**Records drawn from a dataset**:
___
(* ===== verification/Chains.v ===== *)
(** The composed hooks of an agent: the policy chain (build/policy_chain.go), the
    three filter chains (build/filter_chains.go) and the tool router
    (build/tool_router.go). *)

From S2P Require Import Prelude GoStrings Errors Values Extends Kernel Registry.
From stdpp Require Import options.

Section chains.
Context `{K : Kernel}.

(** ** policyChain *)

Fixpoint policyChain_Evaluate (c : list PolicyHook) (ctx : context) (phase : Phase)
    (input : PolicyInput) : IO Decision_ :=
  match c with
  | [] => io_ret (Decision_of VerdictAllow)
  | h :: rest =>
    io_bind (h ctx phase input) (λ d,
      if bool_decide (d_Verdict d ∈ [VerdictDeny; VerdictRequireApproval]) then io_ret d
      else if bool_decide (d_Verdict d ∈ [VerdictLog; VerdictAllow; VerdictContinue])
      then policyChain_Evaluate rest ctx phase input
      else io_ret d)
  end.

(** ** Filter chains *)

Definition ErrFilterBlockedErr : error := ESentinel ErrFilterBlocked.

Definition blocked (reason : string) : error :=
  if bool_decide (reason = "") then ErrFilterBlockedErr
  else EWrap (Sprintf "%w: %s" [FS reason]) ErrFilterBlockedErr.

Definition blockingDec (decs : slice FilterDecision) : option FilterDecision :=
  head (filter (λ d, fd_Action d = FilterActionBlock) (elems decs)).

(** The loop of the three [Filter] methods; [zero] is the value returned next to
    an error. *)
Fixpoint chain_from {T} (zero : T) (c : list (FilterOf T)) (ctx : context)
    (all : slice FilterDecision) (cur : T) (w : World)
    : (T * slice FilterDecision * option error) * World :=
  match c with
  | [] => ((cur, all, None), w)
  | f :: rest =>
    let '((out, decs, err), w) := f ctx cur w in
    match err with
    | Some err => ((zero, None, Some err), w)
    | None =>
      let all := append_slice all (elems decs) in
      match blockingDec decs with
      | Some d => ((zero, all, Some (blocked (fd_Reason d))), w)
      | None => chain_from zero rest ctx all out w
      end
    end
  end.

Definition preLLMFilterChain_Filter (c : list PreLLMFilter) : PreLLMFilter := λ ctx msgs w,
  chain_from None c ctx None msgs w.
Definition preToolFilterChain_Filter (c : list PreToolFilter) : PreToolFilter := λ ctx call w,
  chain_from zero_ToolCall c ctx None call w.
Definition postToolFilterChain_Filter (c : list PostToolFilter) : PostToolFilter := λ ctx r w,
  chain_from zero_ToolResult c ctx None r w.

(** ** toolRouter *)

Record toolRouter := mkToolRouter { byName : gmap string Invoker }.

Definition router_state : Type := toolRouter * slice ToolDefinition.

Definition add_definition (inv : Invoker) (st : router_state) (def : ToolDefinition)
    : res error router_state :=
  if HasPrefix (def_Name def) "mcp." then
    Err (EWrap (Sprintf "%w: %s" [FS (def_Name def)]) (ESentinel ErrToolNameReservedPrefix))
  else match byName st.1 !! def_Name def with
  | Some _ =>
    Err (EWrap (Sprintf "%w: %s" [FS (def_Name def)]) (ESentinel ErrToolNameCollision))
  | None =>
    Ok (mkToolRouter (<[def_Name def := inv]> (byName st.1)), append_slice st.2 [def])
  end.

Definition newToolRouter (packs : list ToolPack) : res error router_state :=
  foldM (λ st p, foldM (add_definition (tp_Invoker p)) st (elems (tp_Definitions p)))
    (mkToolRouter ∅, None) packs.

Definition Invoke (r : toolRouter) : Invoker := λ ctx ictx call,
  match byName r !! call_Name call with
  | None =>
    io_fail (EWrap (Sprintf "%w: %s" [FS (call_Name call)]) (ESentinel ErrToolNotFound))
  | Some inv => inv ctx ictx call
  end.

(** ** Policy chains: short circuit and flattening *)

Definition passes (d : Decision_) : Prop :=
  d_Verdict d ∈ [VerdictLog; VerdictAllow; VerdictContinue].
#[export] Instance passes_dec d : Decision (passes d).
Proof. unfold passes. apply _. Defined.

Lemma passes_not_decisive d : passes d → d_Verdict d ∉ [VerdictDeny; VerdictRequireApproval].
Proof.
  unfold passes. pose proof verdicts_distinct as Hv.
  rewrite !NoDup_cons, !elem_of_cons, !elem_of_nil in Hv. rewrite !elem_of_cons, !elem_of_nil.
  intros Hp Hd. intuition congruence.
Qed.
(** ** Witnesses

    Two skills that require the same tool, the second one also a policy; the
    author declares another tool and the policy. *)
Definition sample_skill (id : string) (frag : string) (tools policies : list RequiredComponent)
    (oc : option RequiredComponent) : @Factory sample_kernel KindSkill :=
  mkFactory (k := KindSkill) (K := sample_kernel) id "sample" (λ _ _, io_ret
    (mkSkill frag (Some tools) (Some policies) oc (mkSkillDescriptor id "" "" None))).

Definition req_http : RequiredComponent :=
  mkRequiredComponent "toolpack.http-get@1.0.0" (Some [("timeout", AInt 5)]).
Definition req_pii : RequiredComponent := mkRequiredComponent "policypack.pii@1.0.0" None.
Definition req_json : RequiredComponent := mkRequiredComponent "outputcontract.json@1.0.0" None.

Definition skill_registry : @ComponentRegistry sample_kernel :=
  (Register KindSkill (sample_skill "skill.b@1.0.0" "B" [req_http] [req_pii] (Some req_json))
    (Register KindSkill (sample_skill "skill.a@1.0.0" "A" [req_http] [] None)
      (NewComponentRegistry (K := sample_kernel))).2).2.

Definition skilled_spec : AgentSpec :=
  mkAgentSpec "v1" "AgentSpec" (mkMetadata "acme.demo" "0.1.0" "" "" None None)
    (mkComponentRef "provider.x@1.0.0" None)
    (mkPromptBlock (Some (mkComponentRef "prompt.x@1.0.0" None)) None)
    (Some [mkComponentRef "toolpack.calc@2.0.0" None])
    (Some [mkComponentRef "policypack.pii@1.0.0" None])
    (mkFilterBlock None None None) None None None None None
    (Some [mkComponentRef "skill.a@1.0.0" None; mkComponentRef "skill.b@1.0.0" None]) None None.

Definition expanded_sample : ExpandedSpec :=
  match (expandSkills (K := sample_kernel) Background skilled_spec skill_registry []).1 with
  | Ok es => es
  | Err _ => expansion_start skilled_spec
  end.

Lemma expanded_sample_run :
  expandSkills (K := sample_kernel) Background skilled_spec skill_registry [] = (Ok expanded_sample, []).
Proof. vm_compute. reflexivity. Qed.

(** Both skills are resolved, the second one's contract is in the composition and
    its policy, which the author declared, is not added again. *)
Example expandSkills_composition_witness :
  rs_ID <$> elems (es_Skills expanded_sample) = ["skill.a@1.0.0"; "skill.b@1.0.0"] ∧
  skills_resolved (K := sample_kernel) Background skill_registry (elems (Skills skilled_spec)) []
    (elems (es_Skills expanded_sample)) [] ∧
  elems (Tools (es_Spec expanded_sample)) =
    [mkComponentRef "toolpack.calc@2.0.0" None;
     mkComponentRef "toolpack.http-get@1.0.0" (Some [("timeout", AInt 5)])] ∧
  elems (Policies (es_Spec expanded_sample)) = [mkComponentRef "policypack.pii@1.0.0" None] ∧
  option_list (OutputContract (es_Spec expanded_sample)) =
    [mkComponentRef "outputcontract.json@1.0.0" None].
Proof.
  destruct (expandSkills_composition (K := sample_kernel) Background skilled_spec skill_registry []
    expanded_sample [] expanded_sample_run) as (Hs & _ & Ht & Hp & Ho).
  split; [vm_compute; reflexivity|]. split; [exact Hs|].
  rewrite Ht, Hp, Ho. split_and!; vm_compute; reflexivity.
Defined.

Example expandSkills_attribution_witness :
  es_InjectedBy expanded_sample !! slot_key "tool_pack" "toolpack.http-get@1.0.0"
    = Some "skill.a@1.0.0" ∧
  es_InjectedBy expanded_sample !! slot_key "policy_pack" "policypack.pii@1.0.0" = None.
Proof.
  destruct (expandSkills_attribution (K := sample_kernel) Background skilled_spec skill_registry []
    expanded_sample [] "toolpack.http-get@1.0.0" expanded_sample_run) as (Ht & _).
  destruct (expandSkills_attribution (K := sample_kernel) Background skilled_spec skill_registry []
    expanded_sample [] "policypack.pii@1.0.0" expanded_sample_run) as (_ & _ & _ & _ & Hp).
  split; [rewrite Ht; vm_compute; reflexivity|apply Hp; left].
Defined.

Example expandSkills_requirements_met_witness :
  ∃ c, c ∈ elems (Tools (es_Spec expanded_sample)) ∧ meets ("skill.b@1.0.0", req_http) c.
Proof.
  apply (expandSkills_requirements_met (K := sample_kernel) Background skilled_spec skill_registry []
    expanded_sample [] expanded_sample_run).
  vm_compute. right. left.
Defined.

Lemma skilled_valid_slots : valid_slots skilled_spec.
Proof. apply (bool_decide_unpack _). vm_compute. exact I. Qed.

(** A skill that brings nothing, and a composition that declares it alone. *)
Definition empty_skill_registry : @ComponentRegistry sample_kernel :=
  (Register KindSkill (sample_skill "skill.none@1.0.0" "" [] [] None)
    (NewComponentRegistry (K := sample_kernel))).2.

Definition empty_skilled_spec : AgentSpec :=
  let s := skilled_spec in
  mkAgentSpec (APIVersion s) (Kind s) (Meta s) (Provider s) (Prompt s) None None (Filters s) None None
    None None None (Some [mkComponentRef "skill.none@1.0.0" None]) None None.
___
**Aim of the task**:
Please copy the lines above from the line with "Definition blocked (reason" up to and including the line with "head (filter (λ", exactly as written and with nothing else.

**Task solution**:
Definition blocked (reason : string) : error :=
  if bool_decide (reason = "") then ErrFilterBlockedErr
  else EWrap (Sprintf "%w: %s" [FS reason]) ErrFilterBlockedErr.

Definition blockingDec (decs : slice FilterDecision) : option FilterDecision :=
  head (filter (λ d, fd_Action d = FilterActionBlock) (elems decs)).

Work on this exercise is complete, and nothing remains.